The concept of CPZs was first inadvertently stumbled upon in 1887 by Professor Barnaby "Blip" Blithers, who was attempting to invent a self-stirring soup spoon. During an unfortunate incident involving a displaced proton, a particularly stubborn radish, and a rogue quantum of pure uncertainty, Professor Blithers' lab briefly became a localized region where the soup was simultaneously stirred and unstirred, and the radish both existed and did not. Though quickly stabilized (by closing the door and pretending it never happened), the event gave rise to the theoretical framework that would later define CPZs. Early attempts to intentionally create them often resulted in minor temporal ripple effects, such as entire towns suddenly remembering they had forgotten to pack a lunch they hadn't eaten yet, or every cat in a 3-mile radius briefly experiencing Retroactive Mouse Squeak Syndrome.

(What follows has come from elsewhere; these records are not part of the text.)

(* ===== verification/Queue.v ===== *)
(** * Queue: per-user queues for offline delivery

    Models [domain/queue/]: models.rs, backend.rs, user_queue.rs,
    memory_backend.rs and factory.rs.  [Module Memory] is the backend that
    keeps its queues in a concurrent map, [Module UserQueue] the older
    in-process queue with its own replay loop.  [Class MessageQueueBackend]
    is the trait the dispatcher and the connection handlers use, and
    [Class QueueLaws] what it promises them.

    An operation that reads the clock once per message takes the readings as
    a function: [clock k] is the [k]-th of them. *)
From S2P Require Import Prelude Notification.

(** ** Data *)

Record QueueConfig := {
  enabled : bool;
  max_queue_size_per_user : nat;
  message_ttl_seconds : Z;
  cleanup_interval_seconds : Z;
}.
Definition QueueConfig_default : QueueConfig :=
  {| enabled := false; max_queue_size_per_user := 100; message_ttl_seconds := 3600;
     cleanup_interval_seconds := 300 |}.

Record QueuedMessage := { qm_id : uuid; qm_event : NotificationEvent; qm_queued_at : Z; qm_attempts : Z }.
Definition queued_new (e : NotificationEvent) (fresh : uuid) (now : Z) : QueuedMessage :=
  {| qm_id := fresh; qm_event := e; qm_queued_at := now; qm_attempts := 0 |}.

Record StoredMessage := {
  sm_id : uuid; sm_event : NotificationEvent; sm_queued_at : Z; sm_attempts : Z; sm_stream_id : option string;
}.
#[export] Instance StoredMessage_eq_dec : EqDecision StoredMessage.
Proof. solve_decision. Defined.
Definition stored_new (e : NotificationEvent) (fresh : uuid) (now : Z) : StoredMessage :=
  {| sm_id := fresh; sm_event := e; sm_queued_at := now; sm_attempts := 0; sm_stream_id := None |}.
(** One message to a stream that has room for it. *)
Lemma enqueue_room b user e i t s entries :
  is_enabled b = true -> Pool.ready (pool b) -> json_print (stored_new e i t) = Ok s ->
  stream_of b user = Some entries -> (length entries < max_queue_size_per_user (config b))%nat ->
  exists b' sid, enqueue clock b user e i t = (Ok tt, b') /\ Pool.ready (pool b') /\
    config b' = config b /\ queue_key b' user = queue_key b user /\
    stream_of b' user = Some (entries ++ [(sid, [("data", s)])]).
Proof.
  unfold is_enabled, enqueue. intros -> Rd Hp Hs Hroom. rewrite Hp. cbn [negb].
  destruct (Pool.ready_command clock (XADD (queue_key b user) (max_queue_size_per_user (config b)) [("data", s)])
    (pool b) Rd) as (sid & p' & E & Rd' & (s0 & j & E0 & Hj & Hk)).
  { eexists "0-1", _. simpl. exists entries, 0%nat. split_and!; eauto. }
  rewrite Hs in E0. simplify_eq. assert (j = 0%nat) as -> by lia.
  unfold with_pool, Pool.xadd_maxlen. rewrite E. simpl. eexists _, sid. split; [reflexivity|]. simpl.
  split_and!; try done. unfold queue_key in *. simpl. rewrite Hk. unfold stream_at, put. by rewrite lookup_insert_eq.
Qed.

Lemma enqueue_all_room b user es entries ms :
  is_enabled b = true -> Pool.ready (pool b) -> Forall (fun x => is_ok (json_print (stored_of x)) = true) es ->
  stream_of b user = Some entries -> Forall2 encodes entries ms ->
  (length entries + length es <= max_queue_size_per_user (config b))%nat ->
  exists r b' entries', enqueue_all (H := redis_backend clock) b user es = (r, b') /\
    Forall (fun x => x = Ok tt) r /\ Pool.ready (pool b') /\ config b' = config b /\
    queue_key b' user = queue_key b user /\
    stream_of b' user = Some entries' /\ Forall2 encodes entries' (ms ++ (stored_of <$> es)) /\
    length entries' = (length entries + length es)%nat.
Proof.
  intros En Rd P Hs Henc Hroom. revert b entries ms En Rd Hs Henc Hroom.
  induction P as [|[[e i] t] es Px P IH]; intros b entries ms En Rd Hs Henc Hroom; simpl.
  { eexists [], b, entries. rewrite app_nil_r, Nat.add_0_r. by split_and!. }
  destruct (json_print (stored_of (e, i, t))) as [s|] eqn:Ep; [|done].
  destruct (enqueue_room b user e i t s entries En Rd Ep Hs) as (b1 & sid & E1 & Rd1 & C1 & K1 & S1); [simpl in *; lia|].
  destruct (IH b1 (entries ++ [(sid, [("data", s)])]) (ms ++ [stored_of (e, i, t)]))
    as (r & b' & entries' & E2 & Fr & Rd' & C' & K' & S' & Enc' & L').
  - unfold is_enabled in *. by rewrite C1.
  - done.
  - by rewrite K1 in *.
  - apply Forall2_app; [done|]. constructor; [|constructor]. by exists s.
  - rewrite C1, length_app. simpl in *. lia.
  - rewrite E1. simpl. rewrite E2. simpl. eexists (Ok tt :: r), b', entries'.
    rewrite <- app_assoc in Enc'. rewrite length_app in L'. simpl in *. split_and!; try done; try congruence; try lia.
    by constructor.
Qed.
Lemma balance_apply b o :
  balance (apply b o) mod 2 ^ 64 = (balance b + overwritten b [o]) mod 2 ^ 64.
Proof.
  unfold balance. destruct o as [n u c now|n u now|clock]; simpl.
  - unfold track. destruct (enabled (config b)) eqn:E; simpl; [|f_equal; lia].
    destruct (u64_shift (total_tracked (counters b) + 1)) as [k ->]. apply (mod_shift _ _ k).
    rewrite map_size_insert. case_bool_decide as D.
    + destruct D as [p Ep]. rewrite Ep. unfold id. lia.
    + destruct (pending b !! n) eqn:Ep; [destruct D; by eexists|]. lia.
  - unfold acknowledge. destruct (enabled (config b)) eqn:E; simpl; [|f_equal; lia].
    destruct (pending b !! n) as [p|] eqn:Ep; simpl; [|f_equal; lia]. case_bool_decide as D; simpl.
    + destruct (u64_shift (total_acked (counters b) + 1)) as [k ->]. apply (mod_shift _ _ (- k)).
      assert (size (pending b) <> 0)%nat
        by (apply map_size_non_empty_iff; intros D'; by rewrite D' in Ep).
      rewrite map_size_delete, Ep. lia.
    + rewrite insert_delete_eq, insert_id by done. f_equal. lia.
  - unfold cleanup_expired. destruct (enabled (config b)) eqn:E; simpl; [|f_equal; lia].
    pose proof (size_filter_le (still_pending b clock) (pending b)) as L.
    set (k := size (filter _ _)) in *. case_match eqn:D; bool_to_prop; [|f_equal; lia].
    destruct (u64_shift (total_expired (counters b) + Z.of_nat (size (pending b) - k))) as [j ->].
    apply (mod_shift _ _ (- j)). lia.
Qed.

The most significant controversy surrounding CPZs is whether they exist at all, a question that ironically strengthens their theoretical existence. Critics argue that any observed CPZ phenomena are merely misinterpretations of advanced Non-Euclidean Napkin Folding. Proponents, however, contend that the very act of denying a CPZ's existence creates it, citing the infamous "Poughkeepsie Incident" where a committee tasked with disproving a CPZ accidentally proved its existence by simultaneously not disproving it. Furthermore, there's ongoing debate about the ethical implications of using CPZs for mundane tasks, such as creating a sandwich that is simultaneously eaten and uneaten, which some argue constitutes a form of Temporal Gluttony. The International Bureau of Confidently Incorrect Physics (IBCIP) maintains that CPZs are entirely safe, provided you don't think about them too hard.